Saturday, December 6, 2014

From Landing on a Comet to Curing Hep C: Final Round Candidates for Top 2014 Science Breakthrough

From Landing on a Comet to Curing Hep C: Final Round Candidates for Top 2014 Science Breakthrough

By James Maynard, Tech Times | December 6, 4:14 PM

The greatest scientific breakthrough of 2014 could be a new advance toward curing hepatitis C, landing on a comet for the first time, or three other advances made in the last year.

Science has been one of the most prestigious journals in the world for over a century, and their nominations for the greatest advance of 2014 have been narrowed down to five finalists. Medical advances cover three of the finalists in the contest, along with a discovery in genetics and landing on Comet 67P/Churyumov-Gerasimenko.

In one of the five advances of 2014 being considered for Breakthrough of the Year is the discovery that blood from young mice can revitalize the muscles and brains of older animals. This could hold promise that a similar technique could be used to treat human patients with diseases and disorders related to aging. Medical researchers are already studying the use of blood plasma from young donors to treat Alzheimer's disease.

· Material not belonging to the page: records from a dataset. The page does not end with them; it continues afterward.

(** ** The claims *)

(** C3.  For a positive period the first loop ends in some bounds [s]; its
    lower bound is unset exactly when no arc is violating; [lift] returns
    [None] exactly when the lower bound is unset or the interval is empty
    ([hi <= lo]) before or after the two loops over the keep pairs; in every
    other case it returns the midpoint [lo' + (hi' - lo') / 2] of the final
    interval. *)
Theorem lift_none_iff (l : list Q) (m : Q) :
  0 < m ->
  exists s,
    first_pass m init (arcs l) = Return s /\
    (o0 s = None <->
     forall x y, In (x, y) (arcs l) -> violating m x y = false) /\
    (lift l m = Return None <-> no_cut_condition s) /\
    (~ no_cut_condition s ->
     exists lo hi,
       o0 s = Some lo /\ o1 s = Some hi /\
       lift l m = Return (Some (final_lo s lo
                                + (final_hi s lo hi - final_lo s lo) / 2))).
Proof.
  intro Hpos. pose proof (positive_nonzero m Hpos) as Hm.
  destruct (first_pass_total m (arcs l) init Hm) as [s F].
  exists s. split; [exact F|].
  assert (P : o0 s = None <-> o1 s = None)
    by (apply (first_pass_paired m Hm (arcs l) init); [now split | exact F]).
  split.
  - split.
    + intros E x y Hin. destruct (violating m x y) eqn:V; [|reflexivity].
      destruct (first_pass_covers m Hm _ _ _ F) as (_ & _ & C).
      destruct (C x y Hin V) as [(a & Ea & _) _]. congruence.
    + intro K. now destruct (first_pass_all_keep m Hm _ _ _ K F) as [-> _].
  - unfold lift. rewrite F. cbn [bind]. now apply finish_spec.
Qed.

Lemma lift_none_iff_witness :
  exists s,
    first_pass 360 init (arcs [350; 359; 1]) = Return s /\
    (o0 s = None <->
     forall x y, In (x, y) (arcs [350; 359; 1]) -> violating 360 x y = false) /\
    (lift [350; 359; 1] 360 = Return None <-> no_cut_condition s) /\
    (~ no_cut_condition s ->
     exists lo hi,
       o0 s = Some lo /\ o1 s = Some hi /\
       lift [350; 359; 1] 360
       = Return (Some (final_lo s lo
                       + (final_hi s lo hi - final_lo s lo) / 2))).
Proof.
  apply (lift_none_iff [350; 359; 1] 360). reflexivity.
Defined.
Lemma switchboard_swap_JS CMW (c : t) (method : string) (unit : option string)
      (kwargs : list string) :
  switchboard CMW (swap c) method unit "Jensen-Shannon" kwargs
  = switchboard CMW c method unit "Jensen-Shannon" kwargs.
Proof.
  unfold switchboard.
  destruct (unit_lookup unit) as [unit_conv|]; [|reflexivity].
  change (negb (str_in "Jensen-Shannon" ["Kullback-Leibler"; "Jensen-Shannon"]))
    with false.
  change (negb ("Jensen-Shannon" =? "Kullback-Leibler")) with true.
  cbv iota.
  destruct (method =? "naive"); [now rewrite Naive_swap_JS|].
  destruct (method =? "CMW"); [reflexivity|].
  destruct (method =? "Jeffreys"); [now rewrite Dirichlet_swap_JS|].
  destruct (method =? "Laplace"); [now rewrite Dirichlet_swap_JS|].
  destruct (method =? "SG").
  { cbv zeta. cbn [swap compact_A compact_B N_A N_B].
    now rewrite Dirichlet_swap_JS. }
  destruct (method =? "minimax").
  { cbv zeta. cbn [swap compact_A compact_B N_A N_B].
    now rewrite Dirichlet_swap_JS. }
  reflexivity.
Qed.

End Swap.

Ltac eval_floats :=
  rewrite ?div_Fin by lra;
  unfold Spec.KL_term, Spec.JS_term;
  rewrite ?mul_Fin, ?add_Fin;
  rewrite ?div_Fin by lra;
  rewrite ?log_Fin by lra;
  rewrite ?mul_Fin, ?add_Fin.

(** ** Kullback-Leibler on the examples *)

Section KullbackLeiblerExamples.

Import Py Np Divergence_Compact default_divergence.
Local Open Scope string_scope.
Definition nativeEdges (cg : callgraph) (e : edge) : Prop :=
  ∃ call name arg,
    (call, NativeVertex name) ∈ cg ∧ arg ∈ call_arguments call
    ∧ nd_type arg = "FunctionExpression" ∧ attributes call arg e.

(** The strategy in force: [args.strategy || 'ONESHOT']. *)
Definition strategyInForce (strategy : option string) : string :=
  match strategy with
  | Some s => if String.eqb s "" then "ONESHOT" else s
  | None => "ONESHOT"
  end.

Definition warning (e : event) : Prop :=
  match e with Warn _ => True | Analyse _ _ => False end.

(** A rule that is not a regular expression: an opening parenthesis
    that nothing closes. *)
Definition unclosed : string := "-(".

(** A pseudo call-site of the Step handler, for the pair of
    [Step(function first(){}, function second(){})] at top level: its
    enclosing-function attribute is [first]; its callee is the node
    [second], whose enclosing function is the one of the [Step] call
    (none). *)
Definition first : node :=
  {| nd_type := "FunctionExpression"; nd_range := (5, 24)%Z; nd_enclosingFile := Some "a.js" |}.

Definition second : node :=
  {| nd_type := "FunctionExpression"; nd_range := (26, 46)%Z; nd_enclosingFile := Some "a.js" |}.

Definition pseudoCallSite : callNode :=
  {| call_enclosingFile := Some "a.js";
     call_enclosingFunction := Some first;
     callee_enclosingFunction := None;
     call_arguments := [] |}.

(** [[1].forEach(x => x)] at top level. *)
Definition forEachCall : callNode :=
  {| call_enclosingFile := Some "a.js";
     call_enclosingFunction := None;
     callee_enclosingFunction := None;
     call_arguments := [ {| nd_type := "ArrowFunctionExpression"; nd_range := (12, 18)%Z;
                            nd_enclosingFile := Some "a.js" |} ] |}.

(** *** [Array.prototype.remove] *)

(** [l.indexOf(what)] *)
Fixpoint indexOf (what : string) (l : list string) : option nat :=
  match l with
  | [] => None
  | x :: r => if String.eqb x what then Some 0 else S <$> indexOf what r
  end.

Type 1 diabetes could soon be treated using stem cells capable of producing insulin.

"The recipe is complex, and the cells-made from embryonic stem cells or reprogrammed adult cells - would still face rejection by diabetics' immune system if transplanted into patients. But the achievement brings a possible stem cell-based treatment for diabetes a step closer," Science publishers stated on the contest Web page.

Hepatitis C may soon be cured using a pair of new treatments that directly fight the virus have reached the market. Previous treatment for the disease involved weekly injections of interferon and almost a year of taking oral doses of ribavirin. New treatment methods could completely cure patients of the disease, although costs could reach $1000 for each dose of the medicine.

For the first time in history, biologists have created new "letters" in the genetic code.

"Researchers have expanded the DNA repertoire beyond the G-C and A-T pairs found in nature by creating a pair of novel letters, X bound to Y. This year they managed to insert these extra letters into living bacteria," Science editors stated in a profile on the discovery. Researchers will next attempt to use the new genetic code to create new amino acids.

The Philae lander touched down on the surface of a comet for the first time, although the landing did not go as planned. The vehicle bounced off the surface of the icy body twice before coming to rest, upright, but in hibernation mode. The spacecraft could come back to life in 2015, as the comet approaches the Sun.

The general public is being asked to participate in voting for the most significant advance in science to be announced during the last 12 months. Votes may be registered on the Web site for the journal Science through December 9.